***** RECORDS SUPPLIED

Definition set_minimumInput (v : Q) (s : PIDController) : PIDController :=
  mkPID (P s) (I s) (D s) (F s) (pidOutput s) (pidInput s) (period s)
    (maximumOutput s) (minimumOutput s) (maximumInput s) v (continuous s)
    (enabled s) (prevError s) (totalError s) (buf s) (setpoint s)
    (prevSetpoint s) (error s) (result s) (setpointTimer s)
    (onTarget_attr s).

Definition set_continuous (v : bool) (s : PIDController) : PIDController :=
  mkPID (P s) (I s) (D s) (F s) (pidOutput s) (pidInput s) (period s)
    (maximumOutput s) (minimumOutput s) (maximumInput s) (minimumInput s) v
    (enabled s) (prevError s) (totalError s) (buf s) (setpoint s)
    (prevSetpoint s) (error s) (result s) (setpointTimer s)
    (onTarget_attr s).

Definition set_enabled (v : bool) (s : PIDController) : PIDController :=
  mkPID (P s) (I s) (D s) (F s) (pidOutput s) (pidInput s) (period s)
    (maximumOutput s) (minimumOutput s) (maximumInput s) (minimumInput s)
    (continuous s) v (prevError s) (totalError s) (buf s) (setpoint s)
    (prevSetpoint s) (error s) (result s) (setpointTimer s)
    (onTarget_attr s).

Definition set_prevError (v : Q) (s : PIDController) : PIDController :=
  mkPID (P s) (I s) (D s) (F s) (pidOutput s) (pidInput s) (period s)
    (maximumOutput s) (minimumOutput s) (maximumInput s) (minimumInput s)
    (continuous s) (enabled s) v (totalError s) (buf s) (setpoint s)
    (prevSetpoint s) (error s) (result s) (setpointTimer s)
    (onTarget_attr s).

Definition set_totalError (v : Q) (s : PIDController) : PIDController :=
  mkPID (P s) (I s) (D s) (F s) (pidOutput s) (pidInput s) (period s)
    (maximumOutput s) (minimumOutput s) (maximumInput s) (minimumInput s)
    (continuous s) (enabled s) (prevError s) v (buf s) (setpoint s)
    (prevSetpoint s) (error s) (result s) (setpointTimer s)
    (onTarget_attr s).
(** [s[n:]] for [n >= 0] *)
Fixpoint slice_from (n : nat) (s : string) : string :=
  match n, s with
  | O, _ => s
  | S _, "" => ""
  | S n', String _ s' => slice_from n' s'
  end.

(** [s[:n]] for [n >= 0] *)
Fixpoint slice_to (n : nat) (s : string) : string :=
  match n, s with
  | O, _ => ""
  | S _, "" => ""
  | S n', String c s' => String c (slice_to n' s')
  end.

(** [s.endswith(p)] *)
Definition endswith (s p : string) : bool :=
  (String.length p <=? String.length s)%nat
  && bool_decide (slice_from (String.length s - String.length p) s = p).

(** [s.find(sub)], with [None] for Python's -1. *)
Fixpoint find (s sub : string) : option nat :=
  if startswith s sub then Some O
  else match s with
       | "" => None
       | String _ s' => S <$> find s' sub
       end.

(** [sub in s] *)
Definition contains (s sub : string) : bool :=
  match find s sub with Some _ => true | None => false end.

(** [s.split(sep)] for a non-empty separator: the pieces between the
    occurrences of [sep] found from left to right, not overlapping.
    (Python raises on an empty separator; the source never passes one,
    and the model then returns the string whole.) *)
Equations? split (s sep : string) : list string by wf (String.length s) lt :=
  split s sep with inspect (find s sep) := {
    | exist _ (Some i) Hfind with sep := {
        | "" => [s]
        | String c sep' =>
            slice_to i s :: split (slice_from (i + String.length (String c sep')) s)
                                  (String c sep') }
    | exist _ None _ => [s] }.
Proof.
  clear split.
  assert (Hlen : forall n t, (String.length (slice_from n t) <= String.length t - n)%nat).
  { induction n as [|n IH]; intros [|a t]; simpl; try lia. apply IH. }
  assert (Hpos : forall t p j, find t p = Some j ->
                               (j + String.length p <= String.length t)%nat).
  { induction t as [|a t IH]; intros p j.
    - destruct p; simpl; [intros [= <-]; simpl; lia | discriminate].
    - cbn [find]. destruct (startswith (String a t) p) eqn:Hs.
      + intros [= <-]. clear IH. revert Hs. generalize (String a t) as u.
        induction p as [|b p IHp]; intros [|d u]; simpl; try lia; try discriminate.
        destruct (ascii_dec b d); [|discriminate]. intros Hs. specialize (IHp _ Hs). lia.
      + destruct (find t p) as [k|] eqn:Hk; [|discriminate].
        intros [= <-]. specialize (IH _ _ Hk). simpl. lia. }
  specialize (Hlen (i + String.length (String c sep')) s)%nat.
  specialize (Hpos _ _ _ Hfind). simpl in *. lia.
Qed.
(** * Cleaning and aggregation pipeline of the aircraft-accidents notebook

    A shallow embedding of the cells of
    [understanding-aircraft-accidents-brazil.py] that clean the Cenipa
    tables and aggregate them, together with the facts the specification
    states about them.

    The notebook is written against the Python standard library,
    pandas and folium.  The calls it makes ([str.split], [str.strip],
    [float], [locale.atof], [datetime.strptime], boolean-mask selection,
    [groupby(Grouper(freq='M'))], [describe], [folium.Marker]) are
    modelled here after their documented behaviour; every such model
    says so in its comment.

    Conventions.
    - A Python [str] is a [string]; each [ascii] stands for the code
      point of the same number, so the strings covered are those whose
      code points are below 256.
    - A Python exception is a value of [exn]; an expression that may
      raise has type [pyresult].
    - A finite Python [float] is represented by the rational it was read
      from; a text whose value is too large for a binary64 is read as an
      infinity and one whose value is too small as zero, as [float]
      reads them, and rounding to the nearest binary64 is not modelled
      otherwise. *)

From Stdlib Require Import Bool Arith ZArith QArith Qround Qabs Lia List.
From Stdlib Require Import Ascii String.
From Stdlib Require Import Sorted Permutation Lqa.
Import ListNotations.
(** C3 on a request: the context is built and the infrastructure check
    against the cloud profile passes; the control plane check against the
    profile finds the control plane config not to be the one the profile
    names, its error list is returned as an aggregate, and the shoot
    validation is not called. *)
Lemma validateShootCreation_fails_fast_witness :
  @validateShootCreation fixture.schema fixture.util fixture.client fixture.profileValidators
    (fixture.newShoot "vsphere" None (fixture.raw "{}") (fixture.raw "{b}"))
  = ([Decode vsphere.InfrastructureConfig (Some "{}");
      Decode vsphere.ControlPlaneConfig (Some "{b}");
      Get "vsphere";
      Decode vsphere.CloudProfileConfig (Some "{}");
      Validate CheckInfrastructureConfigAgainstCloudProfile;
      Get "vsphere";
      Decode vsphere.CloudProfileConfig (Some "{}");
      Validate CheckControlPlaneConfigAgainstCloudProfile],
     Err (Aggregate [field.Invalid cpConfigPath "{b}" "not defined in cloud profile"])).
Proof.
  exact (@validateShootCreation_fails_fast fixture.schema fixture.util fixture.client
           fixture.profileValidators
           (fixture.newShoot "vsphere" None (fixture.raw "{}") (fixture.raw "{b}"))).
Defined.

Section CreateFlowOutcomes.
Context `{Sch : Schema} `{Dec : !Decoder} `{Utl : !Util} `{Cli : !Client} `{Val : !vspherevalidation}.
(** * got: pack-file object store (lib/pack.c) and history browser (tog/tog.c)

    A shallow embedding of the functions of [lib/pack.c] and [tog/tog.c]
    that the properties below talk about, followed by the properties.

    Conventions.
    - C integers are [Z]; every narrowing or overflowing operation has its
      wrap-around written out ([wrap_u64], [wrap_i64], ...), and so has a
      shift of an [int] ([shl_int]).
    - A [FILE *] is a byte list and a position.
    - A function returning [const struct got_error *] returns [result]:
      [Ok v] for [NULL] with the out-parameters [v], [Err code] otherwise,
      and [Undefined] where the C program reads an array outside its bounds.
    - A loop or recursion whose bound is not structural takes a [fuel]
      argument and returns [None] when the fuel runs out. *)

From Stdlib Require Import ZArith List Bool Lia String Ascii.
Import ListNotations.
Open Scope Z_scope.

(** ** Errors *)

Inductive got_error_code : Type :=
| GOT_ERR_ERRNO
| GOT_ERR_NO_MEM
| GOT_ERR_NO_SPACE
| GOT_ERR_BAD_PATH
| GOT_ERR_NOT_IMPL
| GOT_ERR_NO_OBJ
| GOT_ERR_IO
| GOT_ERR_FILE_OPEN
| GOT_ERR_OBJ_NOT_PACKED
| GOT_ERR_BAD_PACKIDX
| GOT_ERR_PACKIDX_CSUM
| GOT_ERR_BAD_PACKFILE
| GOT_ERR_RANGE
| GOT_ERR_ITER_COMPLETED
| GOT_ERR_CANCELLED.

Inductive result (A : Type) : Type :=
| Ok (a : A)
| Err (e : got_error_code)
| Undefined.
Arguments Ok {A} a.
Arguments Err {A} e.
Arguments Undefined {A}.

(** ** Machine integers *)

Definition wrap_u8 (z : Z) : Z := z mod 2 ^ 8.
Definition wrap_u32 (z : Z) : Z := z mod 2 ^ 32.
Definition wrap_u64 (z : Z) : Z := z mod 2 ^ 64.
Definition wrap_i32 (z : Z) : Z := (z + 2 ^ 31) mod 2 ^ 32 - 2 ^ 31.
Definition wrap_i64 (z : Z) : Z := (z + 2 ^ 63) mod 2 ^ 64 - 2 ^ 63.

Definition INT_MAX : Z := 2 ^ 31 - 1.
Definition INT64_MIN : Z := - 2 ^ 63.
Definition INT64_MAX : Z := 2 ^ 63 - 1.

(** ** Streams *)

Record FILE : Type := mkFILE {
  f_data : list Z;   (* the bytes of the file *)
  f_pos : Z          (* the stream position *)
}.

(** [fread(&b, 1, 1, f)]: one byte, or nothing at end of file. *)
Definition fgetc (f : FILE) : option (Z * FILE) :=
  if f_pos f <? 0 then None
  else match nth_error (f_data f) (Z.to_nat (f_pos f)) with
       | Some b => Some (wrap_u8 b, mkFILE (f_data f) (f_pos f + 1))
       | None => None
       end.

(** [fread(buf, len, 1, f)]: one item of [len] bytes; the item is read only
    when all of its bytes are there. *)
Definition fread_item (len : Z) (f : FILE) : option (list Z * FILE) :=
  if (f_pos f <? 0) || (len <? 0) then None
  else
    let rest := skipn (Z.to_nat (f_pos f)) (f_data f) in
    if len <=? Z.of_nat (List.length rest)
    then Some (firstn (Z.to_nat len) rest, mkFILE (f_data f) (f_pos f + len))
    else None.

(** [fseeko(f, off, SEEK_SET)]: fails (EINVAL) on a negative offset; a
    position past the end is allowed, the next read finds end of file. *)
Definition fseeko (f : FILE) (off : Z) : option FILE :=
  if off <? 0 then None else Some (mkFILE (f_data f) off).

(** Modelled from the spec: [got_ferror] (lib/error.c is not under src/).
    It turns a failed read into the stream's errno error when the stream's
    error flag is set and into the given code otherwise; the streams modelled
    here fail a read only at end of file, so the given code is returned. *)
Definition got_ferror (f : FILE) (code : got_error_code) : got_error_code :=
  code.

(** ** Constants of pack.h *)

(** Modelled from the spec: the masks and magic numbers of [pack.h] and the
    object type numbers of [got_object.h], which are not under src/ (spec
    sections 3, 4.2, 4.3 and 6). *)
Definition GOT_PACK_OBJ_SIZE0_TYPE_MASK : Z := 0x70.
Definition GOT_PACK_OBJ_SIZE0_TYPE_MASK_SHIFT : Z := 4.
Definition GOT_PACK_OBJ_SIZE0_VAL_MASK : Z := 0x0f.
Definition GOT_PACK_OBJ_SIZE_VAL_MASK : Z := 0x7f.
Definition GOT_PACK_OBJ_SIZE_MORE : Z := 0x80.
Definition GOT_PACK_OBJ_DELTA_OFF_VAL_MASK : Z := 0x7f.
Definition GOT_PACK_OBJ_DELTA_OFF_MORE : Z := 0x80.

**********

• [DIRECTIONS] Everything above from the line containing "Definition wrap_u64 (z" down to the line containing "Definition GOT_PACK_OBJ_SIZE0_VAL_MASK : Z" is to be transcribed exactly, with both of those lines included and nothing else added.

• [RESPONSE]
Definition wrap_u64 (z : Z) : Z := z mod 2 ^ 64.
Definition wrap_i32 (z : Z) : Z := (z + 2 ^ 31) mod 2 ^ 32 - 2 ^ 31.
Definition wrap_i64 (z : Z) : Z := (z + 2 ^ 63) mod 2 ^ 64 - 2 ^ 63.

Definition INT_MAX : Z := 2 ^ 31 - 1.
Definition INT64_MIN : Z := - 2 ^ 63.
Definition INT64_MAX : Z := 2 ^ 63 - 1.

(** ** Streams *)

Record FILE : Type := mkFILE {
  f_data : list Z;   (* the bytes of the file *)
  f_pos : Z          (* the stream position *)
}.

(** [fread(&b, 1, 1, f)]: one byte, or nothing at end of file. *)
Definition fgetc (f : FILE) : option (Z * FILE) :=
  if f_pos f <? 0 then None
  else match nth_error (f_data f) (Z.to_nat (f_pos f)) with
       | Some b => Some (wrap_u8 b, mkFILE (f_data f) (f_pos f + 1))
       | None => None
       end.

(** [fread(buf, len, 1, f)]: one item of [len] bytes; the item is read only
    when all of its bytes are there. *)
Definition fread_item (len : Z) (f : FILE) : option (list Z * FILE) :=
  if (f_pos f <? 0) || (len <? 0) then None
  else
    let rest := skipn (Z.to_nat (f_pos f)) (f_data f) in
    if len <=? Z.of_nat (List.length rest)
    then Some (firstn (Z.to_nat len) rest, mkFILE (f_data f) (f_pos f + len))
    else None.

(** [fseeko(f, off, SEEK_SET)]: fails (EINVAL) on a negative offset; a
    position past the end is allowed, the next read finds end of file. *)
Definition fseeko (f : FILE) (off : Z) : option FILE :=
  if off <? 0 then None else Some (mkFILE (f_data f) off).

(** Modelled from the spec: [got_ferror] (lib/error.c is not under src/).
    It turns a failed read into the stream's errno error when the stream's
    error flag is set and into the given code otherwise; the streams modelled
    here fail a read only at end of file, so the given code is returned. *)
Definition got_ferror (f : FILE) (code : got_error_code) : got_error_code :=
  code.

(** ** Constants of pack.h *)

(** Modelled from the spec: the masks and magic numbers of [pack.h] and the
    object type numbers of [got_object.h], which are not under src/ (spec
    sections 3, 4.2, 4.3 and 6). *)
Definition GOT_PACK_OBJ_SIZE0_TYPE_MASK : Z := 0x70.
Definition GOT_PACK_OBJ_SIZE0_TYPE_MASK_SHIFT : Z := 4.
Definition GOT_PACK_OBJ_SIZE0_VAL_MASK : Z := 0x0f.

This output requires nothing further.